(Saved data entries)
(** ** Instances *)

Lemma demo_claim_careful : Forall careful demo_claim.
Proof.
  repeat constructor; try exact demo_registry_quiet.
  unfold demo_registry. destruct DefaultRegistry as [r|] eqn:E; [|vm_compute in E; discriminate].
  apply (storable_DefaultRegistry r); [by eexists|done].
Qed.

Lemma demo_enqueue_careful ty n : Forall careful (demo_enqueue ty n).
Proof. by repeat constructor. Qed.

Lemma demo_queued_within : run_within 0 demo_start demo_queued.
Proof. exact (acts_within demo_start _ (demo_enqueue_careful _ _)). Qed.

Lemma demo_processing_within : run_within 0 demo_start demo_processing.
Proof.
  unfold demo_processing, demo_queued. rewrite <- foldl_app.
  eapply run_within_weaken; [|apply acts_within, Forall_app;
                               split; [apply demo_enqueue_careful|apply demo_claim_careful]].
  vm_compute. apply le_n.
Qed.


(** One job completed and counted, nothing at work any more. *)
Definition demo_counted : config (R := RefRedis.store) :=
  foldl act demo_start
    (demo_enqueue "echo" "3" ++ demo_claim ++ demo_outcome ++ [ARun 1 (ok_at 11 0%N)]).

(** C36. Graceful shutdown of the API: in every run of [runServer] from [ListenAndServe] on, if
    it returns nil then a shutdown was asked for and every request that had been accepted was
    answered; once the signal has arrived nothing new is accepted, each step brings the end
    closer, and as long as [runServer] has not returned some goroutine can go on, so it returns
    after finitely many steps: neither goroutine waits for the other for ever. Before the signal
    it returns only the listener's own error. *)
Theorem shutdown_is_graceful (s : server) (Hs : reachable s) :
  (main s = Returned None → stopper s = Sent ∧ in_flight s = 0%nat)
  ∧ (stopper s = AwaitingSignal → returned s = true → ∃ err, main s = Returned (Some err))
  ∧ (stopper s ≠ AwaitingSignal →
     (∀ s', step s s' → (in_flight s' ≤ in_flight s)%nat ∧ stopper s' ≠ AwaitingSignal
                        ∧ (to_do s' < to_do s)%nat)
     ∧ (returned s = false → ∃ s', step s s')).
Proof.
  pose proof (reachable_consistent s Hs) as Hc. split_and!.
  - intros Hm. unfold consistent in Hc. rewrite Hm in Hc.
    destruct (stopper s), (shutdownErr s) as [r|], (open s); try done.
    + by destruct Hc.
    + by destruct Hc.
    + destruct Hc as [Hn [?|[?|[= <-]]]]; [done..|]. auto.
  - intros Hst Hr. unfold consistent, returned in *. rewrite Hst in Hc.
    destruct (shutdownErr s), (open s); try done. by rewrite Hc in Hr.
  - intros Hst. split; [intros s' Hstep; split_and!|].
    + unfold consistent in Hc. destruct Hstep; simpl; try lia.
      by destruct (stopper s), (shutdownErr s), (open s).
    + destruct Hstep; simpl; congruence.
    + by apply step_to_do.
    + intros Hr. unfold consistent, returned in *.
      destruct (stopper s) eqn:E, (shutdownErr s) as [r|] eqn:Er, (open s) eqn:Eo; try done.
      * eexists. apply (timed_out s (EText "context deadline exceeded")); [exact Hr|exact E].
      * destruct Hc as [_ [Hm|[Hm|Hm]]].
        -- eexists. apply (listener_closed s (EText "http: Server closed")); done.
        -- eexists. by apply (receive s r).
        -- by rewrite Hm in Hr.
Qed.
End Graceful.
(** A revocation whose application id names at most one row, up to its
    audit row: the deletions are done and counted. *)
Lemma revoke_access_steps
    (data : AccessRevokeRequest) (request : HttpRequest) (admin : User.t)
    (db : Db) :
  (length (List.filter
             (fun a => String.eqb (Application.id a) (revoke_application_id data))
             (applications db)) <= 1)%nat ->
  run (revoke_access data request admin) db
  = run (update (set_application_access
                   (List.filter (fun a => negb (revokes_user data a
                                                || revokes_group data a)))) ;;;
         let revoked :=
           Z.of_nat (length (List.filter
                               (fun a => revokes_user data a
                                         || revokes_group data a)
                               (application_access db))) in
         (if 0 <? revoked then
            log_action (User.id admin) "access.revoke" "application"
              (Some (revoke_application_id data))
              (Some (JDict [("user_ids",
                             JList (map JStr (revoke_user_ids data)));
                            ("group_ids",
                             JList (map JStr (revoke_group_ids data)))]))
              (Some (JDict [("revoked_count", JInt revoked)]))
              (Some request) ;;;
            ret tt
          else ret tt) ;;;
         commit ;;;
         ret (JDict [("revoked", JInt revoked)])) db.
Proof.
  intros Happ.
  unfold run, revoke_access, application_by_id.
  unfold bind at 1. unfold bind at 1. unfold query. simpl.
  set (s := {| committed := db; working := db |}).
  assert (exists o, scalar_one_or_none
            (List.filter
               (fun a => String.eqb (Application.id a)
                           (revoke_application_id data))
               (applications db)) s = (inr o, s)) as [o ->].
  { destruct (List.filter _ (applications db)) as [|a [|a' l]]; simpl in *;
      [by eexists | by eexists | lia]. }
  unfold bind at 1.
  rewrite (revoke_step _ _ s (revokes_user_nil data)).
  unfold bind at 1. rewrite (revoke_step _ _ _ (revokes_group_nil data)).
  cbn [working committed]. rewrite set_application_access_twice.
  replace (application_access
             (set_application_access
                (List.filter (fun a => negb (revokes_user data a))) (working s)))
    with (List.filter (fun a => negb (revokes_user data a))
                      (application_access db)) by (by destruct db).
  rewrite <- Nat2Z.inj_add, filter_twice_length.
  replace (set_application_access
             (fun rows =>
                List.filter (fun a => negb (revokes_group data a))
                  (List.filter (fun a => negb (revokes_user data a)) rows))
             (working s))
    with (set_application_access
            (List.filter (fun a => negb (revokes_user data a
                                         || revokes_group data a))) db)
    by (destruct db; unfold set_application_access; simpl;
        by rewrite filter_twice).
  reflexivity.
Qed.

_ABOUT THIS TASK_.
Every record should be output precisely as it was given.

_COMPLETED EXERCISE_.
(** ** Instances *)

Lemma demo_claim_careful : Forall careful demo_claim.
Proof.
  repeat constructor; try exact demo_registry_quiet.
  unfold demo_registry. destruct DefaultRegistry as [r|] eqn:E; [|vm_compute in E; discriminate].
  apply (storable_DefaultRegistry r); [by eexists|done].
Qed.

Lemma demo_enqueue_careful ty n : Forall careful (demo_enqueue ty n).
Proof. by repeat constructor. Qed.

Lemma demo_queued_within : run_within 0 demo_start demo_queued.
Proof. exact (acts_within demo_start _ (demo_enqueue_careful _ _)). Qed.

Lemma demo_processing_within : run_within 0 demo_start demo_processing.
Proof.
  unfold demo_processing, demo_queued. rewrite <- foldl_app.
  eapply run_within_weaken; [|apply acts_within, Forall_app;
                               split; [apply demo_enqueue_careful|apply demo_claim_careful]].
  vm_compute. apply le_n.
Qed.


(** One job completed and counted, nothing at work any more. *)
Definition demo_counted : config (R := RefRedis.store) :=
  foldl act demo_start
    (demo_enqueue "echo" "3" ++ demo_claim ++ demo_outcome ++ [ARun 1 (ok_at 11 0%N)]).

(** C36. Graceful shutdown of the API: in every run of [runServer] from [ListenAndServe] on, if
    it returns nil then a shutdown was asked for and every request that had been accepted was
    answered; once the signal has arrived nothing new is accepted, each step brings the end
    closer, and as long as [runServer] has not returned some goroutine can go on, so it returns
    after finitely many steps: neither goroutine waits for the other for ever. Before the signal
    it returns only the listener's own error. *)
Theorem shutdown_is_graceful (s : server) (Hs : reachable s) :
  (main s = Returned None → stopper s = Sent ∧ in_flight s = 0%nat)
  ∧ (stopper s = AwaitingSignal → returned s = true → ∃ err, main s = Returned (Some err))
  ∧ (stopper s ≠ AwaitingSignal →
     (∀ s', step s s' → (in_flight s' ≤ in_flight s)%nat ∧ stopper s' ≠ AwaitingSignal
                        ∧ (to_do s' < to_do s)%nat)
     ∧ (returned s = false → ∃ s', step s s')).
Proof.
  pose proof (reachable_consistent s Hs) as Hc. split_and!.
  - intros Hm. unfold consistent in Hc. rewrite Hm in Hc.
    destruct (stopper s), (shutdownErr s) as [r|], (open s); try done.
    + by destruct Hc.
    + by destruct Hc.
    + destruct Hc as [Hn [?|[?|[= <-]]]]; [done..|]. auto.
  - intros Hst Hr. unfold consistent, returned in *. rewrite Hst in Hc.
    destruct (shutdownErr s), (open s); try done. by rewrite Hc in Hr.
  - intros Hst. split; [intros s' Hstep; split_and!|].
    + unfold consistent in Hc. destruct Hstep; simpl; try lia.
      by destruct (stopper s), (shutdownErr s), (open s).
    + destruct Hstep; simpl; congruence.
    + by apply step_to_do.
    + intros Hr. unfold consistent, returned in *.
      destruct (stopper s) eqn:E, (shutdownErr s) as [r|] eqn:Er, (open s) eqn:Eo; try done.
      * eexists. apply (timed_out s (EText "context deadline exceeded")); [exact Hr|exact E].
      * destruct Hc as [_ [Hm|[Hm|Hm]]].
        -- eexists. apply (listener_closed s (EText "http: Server closed")); done.
        -- eexists. by apply (receive s r).
        -- by rewrite Hm in Hr.
Qed.
End Graceful.
(** A revocation whose application id names at most one row, up to its
    audit row: the deletions are done and counted. *)
Lemma revoke_access_steps
    (data : AccessRevokeRequest) (request : HttpRequest) (admin : User.t)
    (db : Db) :
  (length (List.filter
             (fun a => String.eqb (Application.id a) (revoke_application_id data))
             (applications db)) <= 1)%nat ->
  run (revoke_access data request admin) db
  = run (update (set_application_access
                   (List.filter (fun a => negb (revokes_user data a
                                                || revokes_group data a)))) ;;;
         let revoked :=
           Z.of_nat (length (List.filter
                               (fun a => revokes_user data a
                                         || revokes_group data a)
                               (application_access db))) in
         (if 0 <? revoked then
            log_action (User.id admin) "access.revoke" "application"
              (Some (revoke_application_id data))
              (Some (JDict [("user_ids",
                             JList (map JStr (revoke_user_ids data)));
                            ("group_ids",
                             JList (map JStr (revoke_group_ids data)))]))
              (Some (JDict [("revoked_count", JInt revoked)]))
              (Some request) ;;;
            ret tt
          else ret tt) ;;;
         commit ;;;
         ret (JDict [("revoked", JInt revoked)])) db.
Proof.
  intros Happ.
  unfold run, revoke_access, application_by_id.
  unfold bind at 1. unfold bind at 1. unfold query. simpl.
  set (s := {| committed := db; working := db |}).
  assert (exists o, scalar_one_or_none
            (List.filter
               (fun a => String.eqb (Application.id a)
                           (revoke_application_id data))
               (applications db)) s = (inr o, s)) as [o ->].
  { destruct (List.filter _ (applications db)) as [|a [|a' l]]; simpl in *;
      [by eexists | by eexists | lia]. }
  unfold bind at 1.
  rewrite (revoke_step _ _ s (revokes_user_nil data)).
  unfold bind at 1. rewrite (revoke_step _ _ _ (revokes_group_nil data)).
  cbn [working committed]. rewrite set_application_access_twice.
  replace (application_access
             (set_application_access
                (List.filter (fun a => negb (revokes_user data a))) (working s)))
    with (List.filter (fun a => negb (revokes_user data a))
                      (application_access db)) by (by destruct db).
  rewrite <- Nat2Z.inj_add, filter_twice_length.
  replace (set_application_access
             (fun rows =>
                List.filter (fun a => negb (revokes_group data a))
                  (List.filter (fun a => negb (revokes_user data a)) rows))
             (working s))
    with (set_application_access
            (List.filter (fun a => negb (revokes_user data a
                                         || revokes_group data a))) db)
    by (destruct db; unfold set_application_access; simpl;
        by rewrite filter_twice).
  reflexivity.
Qed.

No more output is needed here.